I am honoured to officially begin my two-year term as President of the Canadian Association for HIV Research.
The last few years have been a struggle for all Canadians, as we faced a pandemic that shared some parallels with the early days of HIV: facing an unknown virus as it spread across the globe, witnessing the resolve of individuals and community groups, and being in awe at the power of research to make great strides in our understanding of the virus and in the development of effective treatments and vaccines.
As the HIV research community gathered for the first time in four years at CAHR 2023 in Quebec City, I believe many of us felt a renewed energy and optimism in being able to gather face to face once again. This was further enhanced by seeing so many early career professionals, the next generation of researchers, showcasing their posters and presenting their oral abstracts for the first time to such a wide audience.
In the coming years, I look forward to working with all members of Canada’s HIV community to advance CAHR’s mandate of promoting excellence in HIV research, fostering constructive dialogue and collaboration, as well as mentoring the next generation of researchers and supporting knowledge translation. CAHR is a membership driven organization and I look forward to working with all of you — researchers from all pillars of research, community members, students, policy makers, health care professionals and program implementers.
In the face of this renewed hope, CAHR remains as relevant today as it was when it was created in 1991. With over 38 million people living with HIV globally, and thousands of people across Canada (WHO), we still face major challenges such as stigma, discrimination, and accelerated rates of HIV in Indigenous and ACB communities which remain to be addressed.

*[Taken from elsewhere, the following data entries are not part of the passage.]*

(* ===== verification/JsFanOut.v ===== *)
(** * The fan-out of re-exports ([indexer/pipeline/js_exports.rs])

    Which importers outside an incremental run would bind an import differently
    on a rebuild: the snapshot of what the run's files exported, the drift of
    each, and the walk of each import over what the run left. *)

From S2P Require Import Prelude Str Domain Tables Store Queries Paths JsModules Resolve JsExports.

#[local] Abbreviation Asked := (gset (string * string)).

(** The temporary tables of a run. *)
Record Snapshot := mkSnapshot {
  sn_paths : gmap string bool;                              (* path, existed *)
  sn_entries : list (string * JsExportRow);
  sn_published : list (string * string * option string);
  sn_nodes : list (string * string);
}.

Definition shape_names (f : FileExports) : list string :=
  omap (λ e, match e with JsLocal export _ | JsIndirect export _ _ => Some export | JsStar _ => None end) (fx_entries f)
  ++ ((λ p, p.1.1) <$> fx_published f).

Record Shape := mkShape {
  sh_own : gmap string (string * bool);
  sh_indirect : gmap string (option string * option string);
  sh_stars : list string;
}.

Definition shape_of (f : FileExports) (nodes : gset string) (file : string) (paths : gset string) : Shape :=
  mkShape
    (list_to_map (omap (λ n, (λ l, (n, (l, bool_decide (l ∈ nodes)))) <$> local_of f n) (shape_names f)))
    (list_to_map (omap (λ n, (λ i, (n, (resolve_js_specifier_path paths i.1 file, i.2))) <$> indirect_of f n)
                    (shape_names f)))
    (star_files paths f file).

Record Drift := mkDrift { dr_names : gset string; dr_stars : bool }.

Definition moved_keys {A} `{EqDecision A} (b a : gmap string A) : gset string :=
  filter (λ n, b !! n ≠ a !! n) (dom b ∪ dom a).

Definition drift_of (b a : Shape) : Drift :=
  mkDrift (moved_keys (sh_own b) (sh_own a) ∪ moved_keys (sh_indirect b) (sh_indirect a))
    (negb (bool_decide (sh_stars b = sh_stars a))).

Section FanOut.
Context (json_extract : option string → string → option string).

Definition file_paths (st : Store) : gset string := list_to_set (file_path_of <$> s_files st).

Definition node_names (st : Store) (file : string) : gset string :=
  list_to_set ((λ nf, node_name_of nf.1) <$> filter (λ nf, file_path_of nf.2 = file) (node_files st)).

Definition snapshot_js_reexports (st : Store) (paths : list string) : Snapshot :=
  let js := filter (λ p, is_js_module_path p = true) paths in
  let table := list_to_map ((λ p, (p, bool_decide (p ∈ file_paths st))) <$> js) in
  let run := (map_to_list table).*1 in
  mkSnapshot table
    (p ← run; pair p <$> js_export_rows st p)
    (p ← run; (λ r, (p, node_name_of r.1, r.2)) <$> js_export_map json_extract st p)
    (p ← run; pair p <$> elements (node_names st p)).

(** The loops that read the tables back. *)
Definition before_exports (sn : Snapshot) (path : string) : FileExports :=
  mkExports
    (entries_of (snd <$> filter (λ r, r.1 = path)
       (sort_cmp (cmp_then (cmp_by fst String.compare) (cmp_by (λ r, je_ord r.2) Z.compare)) (sn_entries sn))))
    ((λ r, published_row r.1.2 r.2) <$> filter (λ r, r.1.1 = path) (sn_published sn))
    [].
Definition nodes_before (sn : Snapshot) (path : string) : gset string :=
  list_to_set (snd <$> filter (λ r, r.1 = path) (sn_nodes sn)).

(** The paths the run started from. *)
Definition before_paths (sn : Snapshot) (now_paths : gset string) : gset string :=
  foldl (λ ps pe, if (pe.2 : bool) then {[pe.1]} ∪ ps else ps ∖ {[pe.1]}) now_paths (map_to_list (sn_paths sn)).

Section Run.
Context (st : Store) (sn : Snapshot).
#[local] Abbreviation now_paths := (file_paths st).
#[local] Abbreviation was_paths := (before_paths sn now_paths).
#[local] Abbreviation read := (load json_extract st).

(** One file of the run: its drift, and whether it gained a name. *)
Definition file_drift (path : string) : Drift * bool :=
  let nodes_now := node_names st path in
  (drift_of (shape_of (before_exports sn path) (nodes_before sn path) path was_paths)
     (shape_of (read path) nodes_now path now_paths),
   negb (bool_decide (nodes_now ⊆ nodes_before sn path))).

Definition has_drift (d : Drift) : bool := dr_stars d || negb (bool_decide (dr_names d = ∅)).

Definition run_files : list string := filter (λ p, p ∈ now_paths) (map_to_list (sn_paths sn)).*1.
Definition drifts : gmap string Drift :=
  list_to_map (omap (λ p, let d := (file_drift p).1 in if has_drift d then Some (p, d) else None) run_files).
Definition gained : bool := existsb (λ p, (file_drift p).2) run_files.

(** [(importer, specifier, imported name, target's file, target's name)] *)
#[local] Abbreviation ImportRow := (string * string * string * option string * string)%type.

Definition import_rows : list ImportRow :=
  remove_dups
    (e ← filter (λ e, e_relation e = REL_IMPORTS ∧ json_extract (e_metadata e) "$.q" = None) (ee_edge <$> s_edges st);
     match json_extract (e_metadata e) "$.js_module" with
     | None => []
     | Some spec =>
         s ← node_rows st (e_source_id e); f ← file_rows st (node_file_of s); t ← node_rows st (e_target_id e);
         tf ← match file_rows st (node_file_of t) with [] => [None] | l => Some <$> l end;
         let name := node_name_of t in
         [(file_path_of f, spec, default name (json_extract (e_metadata e) ("$." +:+ JS_IMPORT_NAME_KEY)),
           file_path_of <$> tf, name)]
     end).

Record FanOut := mkFanOut {
  fo_walker : JsExports;
  fo_visited : gmap (string * string) Asked;
  fo_out : gset string;
}.

Definition asks_moved (s : JsExports) (gm : string * string) : bool :=
  match drifts !! gm.1 with
  | Some d => bool_decide (gm.2 ∈ dr_names d)
              || (dr_stars d && negb (String.eqb gm.2 "default") && negb (answers_without_stars s gm.1 gm.2))
  | None => false
  end.

Definition pull (importer : string) (f : FanOut) : FanOut :=
  mkFanOut (fo_walker f) (fo_visited f) ({[importer]} ∪ fo_out f).

(** The resolve set of an import, walked once. *)
Definition visit (key : string * string) (f : FanOut) : Asked * FanOut :=
  match fo_visited f !! key with
  | Some seen => (seen, f)
  | None =>
      let '(_, seen, w) := resolve_visiting read now_paths key.1 key.2 (fo_walker f) in
      (seen, mkFanOut w (<[key := seen]> (fo_visited f)) (fo_out f))
  end.

Definition check_row (f : FanOut) (row : ImportRow) : FanOut :=
  let '(importer, spec, name, target_file, target_name) := row in
  if String.eqb name "<module>" || bool_decide (is_Some (sn_paths sn !! importer)) || bool_decide (importer ∈ fo_out f)
  then f
  else
    let now := resolve_js_specifier_path now_paths spec importer in
    if negb (bool_decide (now = resolve_js_specifier_path was_paths spec importer)) then pull importer f
    else match now with
         | None => f
         | Some file =>
             if bool_decide (target_file = Some file) && String.eqb target_name name then f
             else if bool_decide (file ∈ run_files) && bool_decide (name ∈ node_names st file) then pull importer f
             else if bool_decide (drifts = ∅) then f
             else
               let '(seen, f) := visit (file, name) f in
               if existsb (asks_moved (fo_walker f)) (elements seen) then pull importer f else f
         end.

(** The walker has loaded the run's files when the rows are read. *)
Definition start_walker : JsExports := foldl (λ s p, (load_file read p s).2) no_walk run_files.

Definition nothing_moved : bool :=
  bool_decide (drifts = ∅) && negb gained
  && forallb (λ pe, Bool.eqb pe.2 (bool_decide (pe.1 ∈ now_paths))) (map_to_list (sn_paths sn)).

Definition importers_of_drift : gset string :=
  if bool_decide (sn_paths sn = ∅) then ∅
  else if nothing_moved then ∅
  else fo_out (foldl check_row (mkFanOut start_walker ∅ ∅) import_rows).
End Run.

(** [BTreeSet]'s order; [requeued] is what [requeued_walk_import] recorded. *)
Definition importers_of_js_reexport_drift (requeued : option (gset string)) (sn : option Snapshot) (st : Store)
    : list string :=
  sort_cmp String.compare
    (elements (default ∅ requeued ∪ match sn with Some sn => importers_of_drift st sn | None => ∅ end)).

Definition requeued_walk_import (importer : string) (requeued : option (gset string)) : option (gset string) :=
  Some ({[importer]} ∪ default ∅ requeued).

And the quest for an HIV vaccine remains elusive.
With that, CAHR will remains committed to supporting research excellence by:
- ensuring the CAHR Conference model reflects the current realities of the epidemic;
- hosting new researcher workshops throughout the year that allow aspiring researchers to learn from mentors, enjoy grants crafting sessions and receive updates from funders;
- offering support to the HIV community as a whole by running workshops on community-based research, launching additional online learning practicums in CBR and other areas of research, and offering scholarships for those wanting to attend the annual conference; and
- maintaining its focus on open and transparent communications with its membership.
As we look ahead, CAHR will continue to stay relevant, relying on what has become a hallmark of the association: its members’ enthusiasm, shared commitment, and great willingness to learn from each other.
CAHR is your professional organization and as President, I look forward to working with you, and learning from you, over the next two years to represent the interests of Canadian HIV researchers.